**MATERIAL SHOWN**
-- Opening Marker --

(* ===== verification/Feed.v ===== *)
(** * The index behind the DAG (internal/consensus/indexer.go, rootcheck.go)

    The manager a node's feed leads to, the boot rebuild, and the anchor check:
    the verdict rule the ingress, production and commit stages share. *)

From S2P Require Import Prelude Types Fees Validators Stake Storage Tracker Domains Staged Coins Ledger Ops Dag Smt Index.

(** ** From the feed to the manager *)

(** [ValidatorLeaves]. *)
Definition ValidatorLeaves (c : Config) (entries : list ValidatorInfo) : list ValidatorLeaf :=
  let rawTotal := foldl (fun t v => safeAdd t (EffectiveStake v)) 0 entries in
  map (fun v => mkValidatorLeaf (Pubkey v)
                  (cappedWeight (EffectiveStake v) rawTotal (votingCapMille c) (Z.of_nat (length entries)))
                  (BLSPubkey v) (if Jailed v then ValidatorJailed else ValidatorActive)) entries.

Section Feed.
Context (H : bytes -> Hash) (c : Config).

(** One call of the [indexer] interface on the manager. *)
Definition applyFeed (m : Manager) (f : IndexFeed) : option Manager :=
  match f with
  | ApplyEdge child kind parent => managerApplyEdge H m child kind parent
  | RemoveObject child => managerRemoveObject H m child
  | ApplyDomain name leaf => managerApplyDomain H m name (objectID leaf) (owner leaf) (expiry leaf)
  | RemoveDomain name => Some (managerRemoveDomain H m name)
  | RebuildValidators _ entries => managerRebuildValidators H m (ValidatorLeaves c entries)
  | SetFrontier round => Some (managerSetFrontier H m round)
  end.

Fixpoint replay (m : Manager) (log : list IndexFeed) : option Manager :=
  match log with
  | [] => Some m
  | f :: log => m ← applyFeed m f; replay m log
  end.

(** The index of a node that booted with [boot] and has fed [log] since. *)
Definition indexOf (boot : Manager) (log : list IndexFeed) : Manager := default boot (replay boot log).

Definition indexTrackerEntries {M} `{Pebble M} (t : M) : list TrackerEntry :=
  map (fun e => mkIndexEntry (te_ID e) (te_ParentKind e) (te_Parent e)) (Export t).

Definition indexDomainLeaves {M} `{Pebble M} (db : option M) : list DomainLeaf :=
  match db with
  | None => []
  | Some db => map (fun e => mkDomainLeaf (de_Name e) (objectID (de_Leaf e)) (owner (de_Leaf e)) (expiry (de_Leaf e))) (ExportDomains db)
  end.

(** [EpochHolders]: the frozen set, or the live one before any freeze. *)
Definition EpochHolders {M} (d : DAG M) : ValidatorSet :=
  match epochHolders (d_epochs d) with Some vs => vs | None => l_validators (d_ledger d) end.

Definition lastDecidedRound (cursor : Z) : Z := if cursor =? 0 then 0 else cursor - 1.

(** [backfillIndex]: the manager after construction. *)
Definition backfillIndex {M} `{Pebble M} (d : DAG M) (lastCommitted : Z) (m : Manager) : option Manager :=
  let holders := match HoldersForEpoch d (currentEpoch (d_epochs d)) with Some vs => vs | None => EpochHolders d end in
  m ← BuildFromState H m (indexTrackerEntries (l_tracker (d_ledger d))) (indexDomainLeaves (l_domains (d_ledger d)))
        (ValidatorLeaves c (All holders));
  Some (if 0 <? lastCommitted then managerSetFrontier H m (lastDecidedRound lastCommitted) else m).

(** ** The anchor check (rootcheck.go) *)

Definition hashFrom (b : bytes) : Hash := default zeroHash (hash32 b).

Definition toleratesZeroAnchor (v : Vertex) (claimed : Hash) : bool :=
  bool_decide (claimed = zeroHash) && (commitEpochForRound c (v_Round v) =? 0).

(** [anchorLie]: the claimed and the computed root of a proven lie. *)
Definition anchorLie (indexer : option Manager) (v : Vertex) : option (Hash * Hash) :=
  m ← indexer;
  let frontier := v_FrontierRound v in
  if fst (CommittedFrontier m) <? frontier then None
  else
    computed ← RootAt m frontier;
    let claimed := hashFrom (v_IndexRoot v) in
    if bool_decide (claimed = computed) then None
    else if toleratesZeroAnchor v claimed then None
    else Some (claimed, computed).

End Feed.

-- Closing Marker --

**AIM OF THE EXERCISE**
Return the material exactly as it stands above, but only from its first line to the line containing "(** [ValidatorLeaves]. *)", both ends included.

**WRITTEN RESPONSE**
(* ===== verification/Feed.v ===== *)
(** * The index behind the DAG (internal/consensus/indexer.go, rootcheck.go)

    The manager a node's feed leads to, the boot rebuild, and the anchor check:
    the verdict rule the ingress, production and commit stages share. *)

From S2P Require Import Prelude Types Fees Validators Stake Storage Tracker Domains Staged Coins Ledger Ops Dag Smt Index.

(** ** From the feed to the manager *)

(** [ValidatorLeaves]. *)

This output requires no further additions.